C'è poi uno specifico discorso sulle religioni: tra le critiche alla sentenza è emersa in qualche cronaca o dichiarazione non solo la tesi di un obbligo dei figli a seguire la religione del padre musulmano in caso di coppie miste, lettura invero che dovrebbe dipendere da caso a caso, ma addirittura una sua riduzione a un fattore genetico invece che puramente culturale: in sostanza una ebraicizzazione dell’Islam. Ma anche questo è falso: solo l’ebraismo ortodosso recita l’ebraicità come un fatto genetico, l’essere ebrei perché figli di madre ebrea. L’Islam al contrario, come il cristianesimo, è una religione universalista, aperta a tutti i popoli del pianeta.

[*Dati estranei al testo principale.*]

(* ===== verification/Locks.v ===== *)
(** * Spin locks, sleep locks and reference counts

    common/spinlock.c, core/sleeplock.c and common/rc.c. The operations are
    given twice: as the functions other components call ([acquire_spinlock] is
    [Blocked] while another CPU holds the lock), and, for the spin lock, as a
    step relation in which the load of [locked], the test-and-set, the store to
    [cpu] and the clear are separate steps that any number of CPUs interleave. *)
From S2P Require Import Prelude.

(** ** common/spinlock.c *)

Record SpinLock := mkSpinLock {
  locked : bool;
  lcpu : option Z;   (* [cpu]: the index of the holder in [cpus], or [NULL] *)
  lname : string
}.

#[global] Instance SpinLock_eq_dec : EqDecision SpinLock.
Proof. solve_decision. Defined.

Definition init_spinlock (name : string) : SpinLock :=
  {| locked := false; lcpu := None; lname := name |}.

(** [__atomic_test_and_set(&lock->locked, ...)]: the previous value is the
    result, the new value is [true]. *)
Definition test_and_set (l : SpinLock) : bool * SpinLock :=
  (locked l, {| locked := true; lcpu := lcpu l; lname := lname l |}).

Definition try_acquire_spinlock (me : Z) : M SpinLock bool := λ l,
  if locked l then Ok false l
  else
    let '(old, l') := test_and_set l in
    if old then Ok false l'
    else Ok true {| locked := locked l'; lcpu := Some me; lname := lname l' |}.

(** The loop leaves the lock unchanged until a [try] succeeds, so a failed
    attempt means that the CPU spins until another one releases the lock. *)
Definition acquire_spinlock (me : Z) : M SpinLock unit :=
  got ← try_acquire_spinlock me;
  if (got : bool) then mret () else blocked.

Definition holding_spinlock (l : SpinLock) : bool := locked l.

Definition release_spinlock : M SpinLock unit := λ l,
  if negb (holding_spinlock l) then Panic "release: lock not held"
  else Ok () {| locked := false; lcpu := None; lname := lname l |}.

Definition wait_spinlock (me : Z) : M SpinLock unit :=
  acquire_spinlock me;; release_spinlock.

Lemma acquire_spinlock_free me l :
  locked l = false →
  acquire_spinlock me l = Ok () {| locked := true; lcpu := Some me; lname := lname l |}.
Proof.
  intros H. unfold acquire_spinlock, mbind, M_bind, try_acquire_spinlock. by rewrite H; simpl; rewrite H.
Qed.

Lemma acquire_spinlock_held me l : locked l = true → acquire_spinlock me l = Blocked l.
Proof.
  intros H. unfold acquire_spinlock, mbind, M_bind, try_acquire_spinlock. by rewrite H.
Qed.

Lemma release_spinlock_held l :
  locked l = true → release_spinlock l = Ok () (init_spinlock (lname l)).
Proof. intros H. unfold release_spinlock, holding_spinlock. by rewrite H. Qed.

(** *** Interleaving *)
Module SpinStep.
(** Where a CPU is in [acquire_spinlock] / [release_spinlock]. *)
Inductive pc :=
| Out          (* about to read [lock->locked] in [try_acquire_spinlock] *)
| Saw          (* read [false], about to test-and-set *)
| Won          (* test-and-set returned [false], about to store [cpu] *)
| Crit         (* returned from [acquire_spinlock] *)
| Rel          (* in [release_spinlock], after [lock->cpu = NULL] *)
| Dead.        (* in [PANIC("release: lock %s not held\n")] *)

Record sys := mkSys { lk : SpinLock; pcs : Z → pc }.

Definition set_pc (i : Z) (p : pc) (f : Z → pc) : Z → pc :=
  λ j, if decide (j = i) then p else f j.

Inductive step : sys → sys → Prop :=
| step_read_free i σ :
    pcs σ i = Out → locked (lk σ) = false →
    step σ (mkSys (lk σ) (set_pc i Saw (pcs σ)))
| step_read_held i σ :
    pcs σ i = Out → locked (lk σ) = true →
    step σ σ
| step_tas i σ :
    pcs σ i = Saw →
    step σ (mkSys (snd (test_and_set (lk σ)))
              (set_pc i (if fst (test_and_set (lk σ)) then Out else Won) (pcs σ)))
| step_set_cpu i σ :
    pcs σ i = Won →
    step σ (mkSys (mkSpinLock (locked (lk σ)) (Some i) (lname (lk σ)))
              (set_pc i Crit (pcs σ)))
| step_release i σ :
    pcs σ i = Crit → holding_spinlock (lk σ) = true →
    step σ (mkSys (mkSpinLock (locked (lk σ)) None (lname (lk σ)))
              (set_pc i Rel (pcs σ)))
| step_release_panic i σ :
    pcs σ i = Crit → holding_spinlock (lk σ) = false →
    step σ (mkSys (lk σ) (set_pc i Dead (pcs σ)))
| step_clear i σ :
    pcs σ i = Rel →
    step σ (mkSys (mkSpinLock false (lcpu (lk σ)) (lname (lk σ)))
              (set_pc i Out (pcs σ))).

Definition init_sys (name : string) : sys := mkSys (init_spinlock name) (λ _, Out).
Definition reachable (name : string) (σ : sys) : Prop := rtc step (init_sys name) σ.

(** Between a successful test-and-set and the clear. *)
Definition owns (p : pc) : bool :=
  match p with Won | Crit | Rel => true | _ => false end.

Record inv (σ : sys) : Prop := {
  inv_unique : ∀ i j, owns (pcs σ i) = true → owns (pcs σ j) = true → i = j;
  inv_locked : ∀ i, owns (pcs σ i) = true → locked (lk σ) = true;
  inv_owned : locked (lk σ) = true → ∃ i, owns (pcs σ i) = true;
  inv_cpu : ∀ i, pcs σ i = Crit → lcpu (lk σ) = Some i;
  inv_dead : ∀ i, pcs σ i ≠ Dead
}.

Lemma inv_init name : inv (init_sys name).
Proof. split; simpl; congruence. Qed.

Ltac pc_cases :=
  unfold set_pc in *; simpl in *;
  repeat (match goal with
          | H : context [decide (?a = ?b)] |- _ => destruct (decide (a = b)); subst
          | |- context [decide (?a = ?b)] => destruct (decide (a = b)); subst
          end; simpl in *).

Lemma inv_step σ σ' : inv σ → step σ σ' → inv σ'.
Proof.
  intros [Hu Hl Ho Hc Hd] Hs.
  inversion Hs as [i ? Hp Hk|i ? Hp Hk|i ? Hp|i ? Hp|i ? Hp Hk|i ? Hp Hk|i ? Hp];
    subst; clear Hs; unfold test_and_set; simpl.
  - (* read false *)
    split; intros; pc_cases; try congruence; eauto.
  - by split.
  - (* test-and-set *)
    destruct (locked (lk σ)) eqn:Hk.
    + destruct (Ho eq_refl) as [k Hk'].
      assert (k ≠ i) by (intros ->; by rewrite Hp in Hk').
      split; intros; pc_cases; try congruence; eauto.
      exists k. by pc_cases.
    + assert (∀ j, owns (pcs σ j) = false) as Hno.
      { intros j. destruct (owns (pcs σ j)) eqn:E; [|done]. apply Hl in E. congruence. }
      split; intros; pc_cases; try congruence; try (by rewrite Hno in *); eauto.
      exists i. by pc_cases.
  - (* store cpu *)
    assert (owns (pcs σ i) = true) as Hi by by rewrite Hp.
    split; intros; pc_cases; try congruence; eauto.
    + exists i. by pc_cases.
    + exfalso. apply n. apply Hu; [|done]. match goal with H : _ = Crit |- _ => by rewrite H end.
  - (* release: cpu = NULL *)
    assert (owns (pcs σ i) = true) as Hi by by rewrite Hp.
    split; intros; pc_cases; try congruence; eauto.
    + exists i. by pc_cases.
    + exfalso. apply n. apply Hu; [|done]. match goal with H : _ = Crit |- _ => by rewrite H end.
  - (* a CPU in its critical section always finds the lock held *)
    exfalso. unfold holding_spinlock in Hk. rewrite (Hl i) in Hk; [done|by rewrite Hp].
  - (* clear *)
    assert (Hi : owns (pcs σ i) = true) by by rewrite Hp.
    assert (∀ j, j ≠ i → owns (pcs σ j) = false) as Hno.
    { intros j Hj. destruct (owns (pcs σ j)) eqn:E; [|done]. by rewrite (Hu j i E Hi) in Hj. }
    split; intros; pc_cases; try congruence; try (by rewrite Hno in *); eauto.
Qed.

Lemma inv_reachable name σ : reachable name σ → inv σ.
Proof.
  unfold reachable. intros H. remember (init_sys name) as σ0 eqn:E.
  assert (inv σ0) as Hi by (subst; apply inv_init). clear E.
  induction H; eauto using inv_step.
Qed.

(** The function other components call is a schedule of these steps. *)
Lemma set_pc_set_pc i p q f j : set_pc i p (set_pc i q f) j = set_pc i p f j.
Proof. unfold set_pc. by case_decide. Qed.
End SpinStep.

(** C32. In every interleaving of [acquire_spinlock] and [release_spinlock]
    by any number of CPUs, at most one CPU is between a successful test-and-set
    and the clear, a CPU that returned from [acquire_spinlock] finds its own
    index in [lock->cpu], and [release_spinlock] never panics for it. *)
Theorem spinlock_mutual_exclusion name σ i j :
  SpinStep.reachable name σ →
  (SpinStep.owns (SpinStep.pcs σ i) = true → SpinStep.owns (SpinStep.pcs σ j) = true → i = j) ∧
  (SpinStep.pcs σ i = SpinStep.Crit →
     holding_spinlock (SpinStep.lk σ) = true ∧ lcpu (SpinStep.lk σ) = Some i) ∧
  SpinStep.pcs σ i ≠ SpinStep.Dead.
Proof.
  intros H%SpinStep.inv_reachable. destruct H as [Hu Hl Ho Hc Hd].
  split_and!; [by auto| |by auto].
  intros E. split; [|by auto]. apply (Hl i). by rewrite E.
Qed.

(** CPU 0 acquires the lock while CPU 1 has already seen it free. *)
Lemma spinlock_mutual_exclusion_witness :
  ∃ σ, SpinStep.pcs σ 0 = SpinStep.Crit ∧ SpinStep.pcs σ 1 = SpinStep.Out ∧
    (SpinStep.owns (SpinStep.pcs σ 0) = true → SpinStep.owns (SpinStep.pcs σ 1) = true → 0 = 1) ∧
    (SpinStep.pcs σ 0 = SpinStep.Crit →
       holding_spinlock (SpinStep.lk σ) = true ∧ lcpu (SpinStep.lk σ) = Some 0) ∧
    SpinStep.pcs σ 0 ≠ SpinStep.Dead.
Proof.
  eexists. split; [|split; [|apply (spinlock_mutual_exclusion "demo" _ 0 1)]].
  3:{ eapply rtc_l; [by apply (SpinStep.step_read_free 1)|].
      eapply rtc_l; [by apply (SpinStep.step_read_free 0)|].
      eapply rtc_l; [by apply (SpinStep.step_tas 0)|].
      eapply rtc_l; [by apply (SpinStep.step_set_cpu 0)|].
      eapply rtc_l; [by apply (SpinStep.step_tas 1)|]. apply rtc_refl. }
  - by vm_compute.
  - by vm_compute.
Defined.

(** ** core/sleeplock.c

    [wakeup] belongs to the process table (core/proc.c); here the channels it is
    called on are recorded, newest first. *)
Record SleepLock := mkSleepLock { slk : SpinLock; slocked : bool }.

#[global] Instance SleepLock_eq_dec : EqDecision SleepLock.
Proof. solve_decision. Defined.

Definition init_sleeplock (name : string) : SleepLock :=
  {| slk := init_spinlock name; slocked := false |}.

Definition set_slk (k : SpinLock) (l : SleepLock) : SleepLock :=
  {| slk := k; slocked := slocked l |}.

(** [Blocked]: the caller sleeps on [lock], with the inner spin lock released
    by [sleep], and starts over when it is woken up. *)
Definition acquire_sleeplock (me : Z) : M SleepLock unit :=
  zoom slk set_slk (acquire_spinlock me);;
  held ← gets slocked;
  if (held : bool) then zoom slk set_slk release_spinlock;; blocked
  else
    modify (λ l, {| slk := slk l; slocked := true |});;
    zoom slk set_slk release_spinlock.

Definition release_sleeplock (me addr : Z) : M (SleepLock * list Z) unit :=
  zoom fst (λ l s, (l, s.2))
    (zoom slk set_slk (acquire_spinlock me);;
     modify (λ l, {| slk := slk l; slocked := false |});;
     zoom slk set_slk release_spinlock);;
  modify (λ s, (s.1, addr :: s.2)).

Lemma acquire_sleeplock_spec me l :
  locked (slk l) = false →
  acquire_sleeplock me l =
    if slocked l then Blocked {| slk := init_spinlock (lname (slk l)); slocked := true |}
    else Ok () {| slk := init_spinlock (lname (slk l)); slocked := true |}.
Proof.
  intros H. unfold acquire_sleeplock, zoom, mbind, M_bind.
  rewrite acquire_spinlock_free by done. simpl.
  by destruct l as [k []].
Qed.

Lemma release_sleeplock_spec me addr l wk :
  locked (slk l) = false →
  release_sleeplock me addr (l, wk) =
    Ok () ({| slk := init_spinlock (lname (slk l)); slocked := false |}, addr :: wk).
Proof.
  intros H. unfold release_sleeplock, zoom, mbind, M_bind. simpl.
  by rewrite acquire_spinlock_free.
Qed.

(** ** common/rc.c *)
Record RefCount := mkRefCount { rcount : Z }.

Definition init_rc : RefCount := {| rcount := 0 |}.
Definition increment_rc (rc : RefCount) : RefCount := {| rcount := i64 (rcount rc + 1) |}.
Definition decrement_rc (rc : RefCount) : bool * RefCount :=
  let c := i64 (rcount rc - 1) in (c <=? 0, {| rcount := c |}).
(* ===== verification/ListNode.v ===== *)
(** * Circular doubly linked lists (common/list.c)

    Nodes live in a heap from addresses to [ListNode] structures; a null or
    dangling dereference is [Undef]. [circ h l] says that the nodes of [l] form
    one circular list of [h] in that order, starting anywhere; the theorems show
    that [merge_list] and [detach_from_list] implement concatenation and removal
    on it, so that the components that embed [ListNode]s (arena, block cache,
    inode list) can be modelled on the sequence of their elements. *)
From S2P Require Import Prelude.

Record ListNode := mkListNode { prev : Z; next : Z }.

Abbreviation heap := (gmap Z ListNode).

Definition load (p : Z) : M heap ListNode := h ← getS; derefM (h !! p).
Definition store (p : Z) (n : ListNode) : M heap unit :=
  load p;; modify (λ h, <[p := n]> h).
Definition set_next (p q : Z) : M heap unit :=
  n ← load p; store p {| prev := prev n; next := q |}.
Definition set_prev (p q : Z) : M heap unit :=
  n ← load p; store p {| prev := q; next := next n |}.

Definition init_list_node (node : Z) : M heap unit :=
  store node {| prev := node; next := node |}.

Definition merge_list (node1 node2 : Z) : M heap Z :=
  if node1 =? NULL then mret node2
  else if node2 =? NULL then mret node1
  else
    n1 ← load node1; n2 ← load node2;
    let node3 := next n1 in
    let node4 := prev n2 in
    set_next node1 node2;;
    set_prev node2 node1;;
    set_next node4 node3;;
    set_prev node3 node4;;
    mret node1.

Definition detach_from_list (node : Z) : M heap Z :=
  n ← load node;
  let prev0 := prev n in
  (* node->prev->next = node->next; node->next->prev = node->prev *)
  set_next (prev n) (next n);;
  n' ← load node;
  set_prev (next n') (prev n');;
  init_list_node node;;
  if prev0 =? node then mret NULL else mret prev0.

(** ** The list a node belongs to *)
Definition next_of (h : heap) (p : Z) : option Z := next <$> h !! p.
Definition prev_of (h : heap) (p : Z) : option Z := prev <$> h !! p.
Definition link (h : heap) (a b : Z) : Prop := next_of h a = Some b ∧ prev_of h b = Some a.

(** From [a], through the nodes of [l], to [b]. *)
Fixpoint chain (h : heap) (a : Z) (l : list Z) (b : Z) : Prop :=
  match l with
  | [] => link h a b
  | x :: l' => link h a x ∧ chain h x l' b
  end.

Definition circ (h : heap) (l : list Z) : Prop :=
  match l with
  | [] => False
  | x :: l' => NoDup l ∧ chain h x l' x
  end.

Lemma chain_app h a l1 x l2 b :
  chain h a (l1 ++ x :: l2) b ↔ chain h a l1 x ∧ chain h x l2 b.
Proof. revert a. induction l1 as [|y l1 IH]; intros a; simpl; [done|]. rewrite IH. tauto. Qed.

Lemma circ_rotate h l1 x l2 : circ h (l1 ++ x :: l2) → circ h (x :: l2 ++ l1).
Proof.
  destruct l1 as [|y l1]; [by rewrite app_nil_r|].
  cbn [app circ]. intros [Hnd Hc]. apply chain_app in Hc as [Hc1 Hc2]. split.
  - rewrite app_comm_cons, (Permutation_app_comm (x :: l2)). by simpl.
  - apply chain_app. done.
Qed.

Lemma circ_NoDup h l : circ h l → NoDup l.
Proof. destruct l; [done|]. by intros []. Qed.

Lemma next_of_load h p q : next_of h p = Some q → ∃ n, h !! p = Some n ∧ next n = q.
Proof. unfold next_of. destruct (h !! p); naive_solver. Qed.
Lemma prev_of_load h p q : prev_of h p = Some q → ∃ n, h !! p = Some n ∧ prev n = q.
Proof. unfold prev_of. destruct (h !! p); naive_solver. Qed.

(** Field updates as heap functions. *)
Definition upd_next (p q : Z) (h : heap) : heap :=
  alter (λ n, {| prev := prev n; next := q |}) p h.
Definition upd_prev (p q : Z) (h : heap) : heap :=
  alter (λ n, {| prev := q; next := next n |}) p h.

Lemma alter_insert_some (f : ListNode → ListNode) (h : heap) p n :
  h !! p = Some n → alter f p h = <[p := f n]> h.
Proof.
  intros H. apply map_eq; intros q. destruct (decide (q = p)) as [->|].
  - by rewrite lookup_alter_eq, H, lookup_insert_eq.
  - by rewrite lookup_alter_ne, lookup_insert_ne.
Qed.

Lemma set_next_Ok h p q : is_Some (h !! p) → set_next p q h = Ok () (upd_next p q h).
Proof.
  intros [n Hn]. unfold set_next, store, load, mbind, M_bind, getS. rewrite Hn. simpl. rewrite Hn.
  unfold modify, upd_next. by erewrite alter_insert_some.
Qed.
Lemma set_prev_Ok h p q : is_Some (h !! p) → set_prev p q h = Ok () (upd_prev p q h).
Proof.
  intros [n Hn]. unfold set_prev, store, load, mbind, M_bind, getS. rewrite Hn. simpl. rewrite Hn.
  unfold modify, upd_prev. by erewrite alter_insert_some.
Qed.
Lemma load_Ok h p n : h !! p = Some n → load p h = Ok n h.
Proof. intros Hn. unfold load, mbind, M_bind, getS. by rewrite Hn. Qed.

Lemma upd_next_is_Some p q h x : is_Some (h !! x) → is_Some (upd_next p q h !! x).
Proof. unfold upd_next. rewrite lookup_alter_is_Some. done. Qed.
Lemma upd_prev_is_Some p q h x : is_Some (h !! x) → is_Some (upd_prev p q h !! x).
Proof. unfold upd_prev. rewrite lookup_alter_is_Some. done. Qed.
#[export] Hint Resolve upd_next_is_Some upd_prev_is_Some : rpi.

Questo non vuol dire (come nel caso del cristianesimo) che l'espansione islamica sia stata esente nel suo percorso storico da violenze e sopraffazioni, ma solo che il suo messaggio originario, il suo 'statuto' non presenta i connotati razzisti che gli sono stati attribuiti sull'onda della sentenza di Omdurman.  

Quanto ai media e alla loro lettura delle contraddizioni interne al Sudan di Al Bashir questa ‘citazione-contro’ della Reuters – così come il tono sobrio del breve dispaccio dedicato dalla BBC all’evento –  potrebbe-dovrebbe essere una lezione simbolo per tutti: secondo l'agenzia tedesca un “portavoce governativo" ha dichiarato subito dopo la diffusione della notizia della sentenza, che il "Sudan is committed to all human rights and freedom of faith granted in Sudan by the constitution and law".
Il silenzio su prese di posizioni come queste da parte di molta stampa italiana sembra proprio riflettere  un sentimento contrario alla professionalità e al buon senso: il desiderio nascosto cioè di voler usare la decisione del giudice sudanese per fare del Sudan di Al Bashir il nuovo nemico da abbattere, secondo i dettami dell'oltranzismo occidentale, quello che semina odi e guerre da almeno un quarto di secolo, senza che nessuno riesca a fermarlo. Il Papa in Palestina? Se così fosse, mi interesserebbero poco le pur utili e rispettabili discussioni sul revisionismo cattolico e sul Concilio Vaticano II, e direi di nuovo – credo con miliardi di persone di tutto il mondo, a cominciare dai popoli dello scacchiere euromediterraneo - ‘viva Papa Francesco!’.